### EXERCISE INSTRUCTIONS
Start at the line in the entries below that contains "split; [done|]. by", stop at the line that contains "d, d ∈ docs", and output exactly the lines in that span, both ends included.

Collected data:
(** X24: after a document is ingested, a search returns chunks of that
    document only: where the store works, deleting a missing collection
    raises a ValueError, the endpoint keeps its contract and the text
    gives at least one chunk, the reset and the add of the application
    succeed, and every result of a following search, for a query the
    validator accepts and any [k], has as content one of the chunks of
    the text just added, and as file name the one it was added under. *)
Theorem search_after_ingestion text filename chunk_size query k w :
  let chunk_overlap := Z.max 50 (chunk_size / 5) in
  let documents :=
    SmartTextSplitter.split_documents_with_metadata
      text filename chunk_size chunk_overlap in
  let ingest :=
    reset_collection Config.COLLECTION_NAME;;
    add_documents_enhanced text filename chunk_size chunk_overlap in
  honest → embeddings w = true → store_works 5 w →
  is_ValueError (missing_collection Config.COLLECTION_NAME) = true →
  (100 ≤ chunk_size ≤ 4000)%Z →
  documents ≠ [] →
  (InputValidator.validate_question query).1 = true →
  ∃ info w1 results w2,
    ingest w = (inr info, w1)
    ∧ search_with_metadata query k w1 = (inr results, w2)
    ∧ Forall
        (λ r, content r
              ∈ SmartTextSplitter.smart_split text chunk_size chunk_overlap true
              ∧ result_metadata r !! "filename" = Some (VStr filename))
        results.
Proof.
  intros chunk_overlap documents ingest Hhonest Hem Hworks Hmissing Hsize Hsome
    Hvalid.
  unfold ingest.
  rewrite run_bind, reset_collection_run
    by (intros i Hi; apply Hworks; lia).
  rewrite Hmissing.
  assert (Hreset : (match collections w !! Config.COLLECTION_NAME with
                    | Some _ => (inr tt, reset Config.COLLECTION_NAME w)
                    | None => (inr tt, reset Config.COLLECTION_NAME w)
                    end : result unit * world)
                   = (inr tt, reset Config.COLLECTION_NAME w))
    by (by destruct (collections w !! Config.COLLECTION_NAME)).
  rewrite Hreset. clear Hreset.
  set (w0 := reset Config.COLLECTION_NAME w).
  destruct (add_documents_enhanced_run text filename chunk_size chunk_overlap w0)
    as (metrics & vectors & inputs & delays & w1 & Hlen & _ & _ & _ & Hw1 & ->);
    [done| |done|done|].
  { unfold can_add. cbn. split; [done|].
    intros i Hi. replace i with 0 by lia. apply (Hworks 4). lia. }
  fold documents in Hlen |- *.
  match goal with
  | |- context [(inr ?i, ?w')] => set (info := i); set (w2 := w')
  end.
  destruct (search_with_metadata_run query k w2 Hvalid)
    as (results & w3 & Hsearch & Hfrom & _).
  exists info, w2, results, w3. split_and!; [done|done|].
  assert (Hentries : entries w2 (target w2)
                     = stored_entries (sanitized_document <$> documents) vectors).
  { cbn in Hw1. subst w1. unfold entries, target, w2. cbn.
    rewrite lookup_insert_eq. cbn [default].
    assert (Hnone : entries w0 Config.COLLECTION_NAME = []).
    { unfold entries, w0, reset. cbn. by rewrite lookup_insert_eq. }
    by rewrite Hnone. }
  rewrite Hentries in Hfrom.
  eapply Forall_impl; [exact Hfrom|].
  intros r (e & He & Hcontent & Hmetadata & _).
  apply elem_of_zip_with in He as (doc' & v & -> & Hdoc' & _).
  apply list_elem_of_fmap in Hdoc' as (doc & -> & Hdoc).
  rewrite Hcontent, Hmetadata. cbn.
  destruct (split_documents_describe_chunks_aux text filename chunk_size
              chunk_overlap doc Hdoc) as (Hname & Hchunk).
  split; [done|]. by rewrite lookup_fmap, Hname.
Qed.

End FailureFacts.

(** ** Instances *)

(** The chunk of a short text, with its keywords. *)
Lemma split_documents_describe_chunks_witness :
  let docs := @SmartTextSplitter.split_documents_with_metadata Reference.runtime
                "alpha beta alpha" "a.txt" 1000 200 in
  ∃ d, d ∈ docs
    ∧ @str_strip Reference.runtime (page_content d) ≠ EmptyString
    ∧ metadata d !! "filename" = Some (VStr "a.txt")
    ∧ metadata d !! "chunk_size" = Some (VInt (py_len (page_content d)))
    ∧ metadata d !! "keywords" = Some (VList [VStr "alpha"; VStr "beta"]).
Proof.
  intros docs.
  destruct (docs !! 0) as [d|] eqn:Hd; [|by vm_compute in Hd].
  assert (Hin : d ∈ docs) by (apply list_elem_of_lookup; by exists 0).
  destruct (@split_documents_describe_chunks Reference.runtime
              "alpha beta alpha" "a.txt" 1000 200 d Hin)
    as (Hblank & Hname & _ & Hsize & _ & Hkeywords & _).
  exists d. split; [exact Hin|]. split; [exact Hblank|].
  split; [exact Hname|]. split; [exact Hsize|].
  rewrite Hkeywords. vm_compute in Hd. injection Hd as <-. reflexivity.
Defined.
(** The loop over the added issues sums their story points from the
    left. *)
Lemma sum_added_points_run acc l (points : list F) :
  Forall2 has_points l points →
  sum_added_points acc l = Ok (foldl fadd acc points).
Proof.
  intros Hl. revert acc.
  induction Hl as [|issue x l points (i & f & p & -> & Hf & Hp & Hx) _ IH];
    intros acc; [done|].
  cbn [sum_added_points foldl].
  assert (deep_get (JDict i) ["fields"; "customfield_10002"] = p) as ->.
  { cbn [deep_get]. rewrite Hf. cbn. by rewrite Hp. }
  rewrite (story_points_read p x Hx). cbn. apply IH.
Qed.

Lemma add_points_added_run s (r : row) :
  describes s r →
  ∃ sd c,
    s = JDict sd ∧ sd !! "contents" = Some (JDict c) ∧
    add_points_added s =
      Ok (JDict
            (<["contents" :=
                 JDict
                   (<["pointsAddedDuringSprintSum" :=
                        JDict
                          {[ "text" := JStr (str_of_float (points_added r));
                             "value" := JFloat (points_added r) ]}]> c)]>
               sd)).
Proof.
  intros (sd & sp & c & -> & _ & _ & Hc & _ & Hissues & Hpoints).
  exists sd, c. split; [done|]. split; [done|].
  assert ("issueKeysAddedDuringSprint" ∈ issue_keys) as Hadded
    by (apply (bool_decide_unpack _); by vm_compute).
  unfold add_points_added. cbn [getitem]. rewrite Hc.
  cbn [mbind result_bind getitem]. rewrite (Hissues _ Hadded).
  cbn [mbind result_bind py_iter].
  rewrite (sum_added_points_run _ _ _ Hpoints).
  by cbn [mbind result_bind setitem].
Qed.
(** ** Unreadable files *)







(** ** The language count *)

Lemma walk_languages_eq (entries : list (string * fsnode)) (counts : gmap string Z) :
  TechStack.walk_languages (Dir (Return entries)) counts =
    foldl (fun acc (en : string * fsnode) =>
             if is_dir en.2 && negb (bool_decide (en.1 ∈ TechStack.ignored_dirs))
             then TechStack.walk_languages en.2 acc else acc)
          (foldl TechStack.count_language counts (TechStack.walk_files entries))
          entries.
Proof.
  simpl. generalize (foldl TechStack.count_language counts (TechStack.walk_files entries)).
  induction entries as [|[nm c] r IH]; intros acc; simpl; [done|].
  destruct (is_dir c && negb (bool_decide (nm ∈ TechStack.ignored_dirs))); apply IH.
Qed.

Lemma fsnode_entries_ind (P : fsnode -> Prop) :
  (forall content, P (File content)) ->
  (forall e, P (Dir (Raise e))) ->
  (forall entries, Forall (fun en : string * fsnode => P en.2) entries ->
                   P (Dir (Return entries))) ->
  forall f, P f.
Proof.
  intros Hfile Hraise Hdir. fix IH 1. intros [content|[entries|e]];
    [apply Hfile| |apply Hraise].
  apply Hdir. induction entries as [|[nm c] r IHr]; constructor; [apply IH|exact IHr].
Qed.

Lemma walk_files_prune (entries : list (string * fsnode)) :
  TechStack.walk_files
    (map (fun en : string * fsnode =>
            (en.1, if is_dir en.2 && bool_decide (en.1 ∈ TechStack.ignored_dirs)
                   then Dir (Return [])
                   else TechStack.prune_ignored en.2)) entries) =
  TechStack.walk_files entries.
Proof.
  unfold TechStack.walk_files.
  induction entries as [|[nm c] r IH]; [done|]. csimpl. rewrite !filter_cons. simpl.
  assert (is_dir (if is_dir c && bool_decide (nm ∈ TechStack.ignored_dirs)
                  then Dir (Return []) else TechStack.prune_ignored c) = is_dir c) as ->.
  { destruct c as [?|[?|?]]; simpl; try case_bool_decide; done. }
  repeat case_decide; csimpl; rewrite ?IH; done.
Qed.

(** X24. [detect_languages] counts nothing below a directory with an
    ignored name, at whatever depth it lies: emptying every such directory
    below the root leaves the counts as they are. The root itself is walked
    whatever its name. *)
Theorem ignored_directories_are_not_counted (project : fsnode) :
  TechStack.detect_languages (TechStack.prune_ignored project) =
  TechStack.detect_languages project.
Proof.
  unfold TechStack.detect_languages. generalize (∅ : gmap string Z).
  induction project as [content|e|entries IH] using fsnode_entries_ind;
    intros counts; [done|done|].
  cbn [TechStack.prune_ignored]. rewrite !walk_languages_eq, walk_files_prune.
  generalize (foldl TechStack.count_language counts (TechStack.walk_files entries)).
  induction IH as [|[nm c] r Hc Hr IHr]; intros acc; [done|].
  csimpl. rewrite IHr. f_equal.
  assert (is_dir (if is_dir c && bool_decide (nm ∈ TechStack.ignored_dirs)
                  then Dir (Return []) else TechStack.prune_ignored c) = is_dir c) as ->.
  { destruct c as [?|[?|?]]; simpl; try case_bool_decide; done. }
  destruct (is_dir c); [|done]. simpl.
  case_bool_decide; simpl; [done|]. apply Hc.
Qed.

### THE COMPLETED TASK
  split; [done|]. by rewrite lookup_fmap, Hname.
Qed.

End FailureFacts.

(** ** Instances *)

(** The chunk of a short text, with its keywords. *)
Lemma split_documents_describe_chunks_witness :
  let docs := @SmartTextSplitter.split_documents_with_metadata Reference.runtime
                "alpha beta alpha" "a.txt" 1000 200 in
  ∃ d, d ∈ docs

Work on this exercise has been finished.